With the renewed focus on electric cars as a way to cut our dependence, the greens have really renewed the drum beat for electric cars as a way to slash our dependence on dangerous foreign oil. (Never mind the fact that we import more oil from Canada than Saudi Arabia and Venezuela. Combined.)
Take this example from a recent New York Times blog posting about electric vehicles:
“We are on the cusp of an historic worldwide transformation in transportation that starts in the world’s biggest cities,” Mr. Sachs said in an interview. “It’s important from a resource point of view and an environmental point of view.”
A pre-production Chevy Volt was parked on College Walk for the event. Tony Posawatz, the Volt’s line director, said the company was “on a very good glide path to deliver the car.” The first retail cars will be delivered in November, he said. The Volt plugs in and will be home charged; Mr. Posawatz said he was looking forward to “having a gas station in my garage.”
So is New York ready to charge E.V.’s? Arthur Kressner, director of power supply research and development at Con Edison, cited the electric delivery trucks that plied the city’s streets 110 years ago and answered in the affirmative. Except for relatively rare peak demand times, he said, “the grid is more than capable of meeting the demands of electric vehicles.” (emphasis added)
The interesting fact is they have been saying the same things for over 100 years. Take this example from The New Your Times in 1911.
This excerpt is from an article in 1911:
Another great advantage of the electric in years gone by was their quiet operation, as compared with gasoline cars, and this fact alone was responsible for their widespread use by women.

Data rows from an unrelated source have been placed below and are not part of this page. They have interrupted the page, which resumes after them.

(** With a rate of zero (or less) no gene is redrawn. *)
Lemma mutate_gene_rate0 c rate v g v' g' :
  (rate <= 0)%R ->
  DNA.mutate_gene c rate v g = Ok (v', g') -> v' = v.
Proof.
  intros Hr. unfold DNA.mutate_gene.
  intros (u & g1 & Hu & H)%bind_Ok.
  apply random_random_range in Hu.
  assert (E : Rltb u rate = false) by (apply Rltb_false; lra).
  rewrite E in H. apply ret_Ok in H as [-> _]. done.
Qed.

(** *** Claim C7 *)

(** C7. For parents [a] and [b] of equal length and a split index [k] in
    [0, length - 1]: whenever [random.randint(0, length - 1)] draws [k],
    [crossover] returns the child [a[:k] ++ b[k:]]; some state of the
    generator draws [k]; the child's first [k] genes are those of [a] and
    its genes from position [k] on are those of [b]; and every child that
    [crossover] returns arises in this way from an index that [randint]
    drew in the range. *)
Theorem crossover_boundary (a b : DNA.t) (k : Z) :
  length (DNA.genes a) = length (DNA.genes b) ->
  0 <= k <= py_len (DNA.genes a) - 1 ->
  let n := Z.to_nat k in
  let child := DNA.mk (take n (DNA.genes a) ++ drop n (DNA.genes b)) in
  (forall g g',
      random_randint 0 (py_len (DNA.genes a) - 1) g = Ok (k, g') ->
      DNA.crossover a b g = Ok (child, g'))
  /\ (exists g g', random_randint 0 (py_len (DNA.genes a) - 1) g = Ok (k, g')
                   /\ DNA.crossover a b g = Ok (child, g'))
  /\ take n (DNA.genes child) = take n (DNA.genes a)
  /\ drop n (DNA.genes child) = drop n (DNA.genes b)
  /\ (forall i, (i < n)%nat -> DNA.genes child !! i = DNA.genes a !! i)
  /\ (forall i, (n <= i)%nat -> DNA.genes child !! i = DNA.genes b !! i)
  /\ length (DNA.genes child) = length (DNA.genes a)
  /\ (forall g c g',
         DNA.crossover a b g = Ok (c, g') ->
         exists k0,
           0 <= k0 <= py_len (DNA.genes a) - 1
           /\ random_randint 0 (py_len (DNA.genes a) - 1) g = Ok (k0, g')
           /\ c = DNA.mk (take (Z.to_nat k0) (DNA.genes a)
                          ++ drop (Z.to_nat k0) (DNA.genes b))).
Proof.
  intros Hab Hk n child.
  assert (Hn : (n < length (DNA.genes a))%nat) by (unfold py_len in Hk; lia).
  assert (Hlen : length (take n (DNA.genes a)) = n)
    by (rewrite length_take; lia).
  repeat split.
  - intros g g' Hd. apply crossover_draw. exact Hd.
  - eexists _, _. split.
    + apply random_randint_attains. exact Hk.
    + apply crossover_draw. apply random_randint_attains. exact Hk.
  - simpl. rewrite take_app_le by lia. rewrite take_take. f_equal. lia.
  - simpl. rewrite drop_app_ge by lia. rewrite Hlen, Nat.sub_diag. done.
  - intros i Hi. simpl. rewrite lookup_app_l by lia.
    apply lookup_take_lt. done.
  - intros i Hi. simpl. rewrite lookup_app_r by lia.
    rewrite Hlen, lookup_drop. f_equal. lia.
  - simpl. apply split_length; [done | lia].
  - intros g c g' (k0 & Hd & Hr & ->)%crossover_Ok. exists k0. done.
Qed.

(** The split index 1 on [parent_a] and [parent_b]. *)
Lemma crossover_boundary_witness :
  length (DNA.genes parent_a) = length (DNA.genes parent_b)
  /\ 0 <= 1 <= py_len (DNA.genes parent_a) - 1
  /\ exists g g',
       DNA.crossover parent_a parent_b g = Ok (DNA.mk [(1, 0); (4, 0)]%R, g').
Proof.
  assert (H1 : length (DNA.genes parent_a) = length (DNA.genes parent_b))
    by reflexivity.
  assert (H2 : 0 <= 1 <= py_len (DNA.genes parent_a) - 1)
    by (unfold py_len; simpl; lia).
  split; [exact H1 |]. split; [exact H2 |].
  destruct (crossover_boundary parent_a parent_b 1 H1 H2)
    as (_ & (g & g' & _ & H) & _).
  exists g, g'. exact H.
Defined.

(** ** Selection *)

Lemma fold_plus_acc (l : list R) (a : R) :
  fold_left Rplus l a = (a + py_sum l)%R.
Proof.
  unfold py_sum. revert a. induction l as [|x l IH]; intros a; simpl.
  - lra.
  - rewrite (IH (a + x)%R), (IH (0 + x)%R). lra.
Qed.

Lemma py_sum_cons (x : R) (l : list R) : py_sum (x :: l) = (x + py_sum l)%R.
Proof. unfold py_sum at 1. simpl. rewrite fold_plus_acc. lra. Qed.

Lemma py_sum_nil : py_sum [] = 0%R.
Proof. reflexivity. Qed.

Lemma py_sum_nonneg (l : list R) :
  Forall (fun x => (0 <= x)%R) l -> (0 <= py_sum l)%R.
Proof.
  induction 1 as [|x l Hx _ IH]; [rewrite py_sum_nil; lra |].
  rewrite py_sum_cons. lra.
Qed.

Lemma py_sum_ge_member (l : list R) (x : R) :
  Forall (fun y => (0 <= y)%R) l -> x ∈ l -> (x <= py_sum l)%R.
Proof.
  induction 1 as [|y l Hy Hl IH]; intros Hin.
  - inversion Hin.
  - rewrite py_sum_cons. apply elem_of_cons in Hin as [-> | Hin].
    + pose proof (py_sum_nonneg l Hl). lra.
    + specialize (IH Hin). lra.
Qed.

The designers of electric passenger carrying vehicles have made great advances in the past few years, and these machines have retained all their early popularity and are steadily growing in favor with both men and women. They are very handy for use in the cities, and numbers of the best known and most prominent makers of gasoline cars in this country use electric cars for driving between their homes and their offices.
The enthusiastic interest recently shown by the electric power companies all over the country in furthering the cause of the electric passenger vehicle assures a still greater use of these machines. In the past it was sometimes difficult to make arraignments to have electrics charged unless the vehicles wee stored in a garage where owners of electrics were catered to, but this state of affairs has been changed. Now it is possible for an owner of an electric to install his own charging plant in his stable and the electric power companies are anxious to connect their feed wires to these individual charging plants. (emphasis added)
Just like the Photovoltaic cell, scientists and engineers have been working on electric cars for over 100 years, and EV’s have failed to fulfill the promises touted in the 1911 Times article.
And, even if electric vehicles take off, we will not ‘get off of dangerous foreign oil’ any time soon. The entire supply chain required to manufacture an electric vehicle requires oil, from the light weight plastics used throughout the vehicle (even the polyester used in seat belts are manufactured from oil) to moving vehicle components on ships, trains, trucks and aircraft.
The entire supply chain requires oil.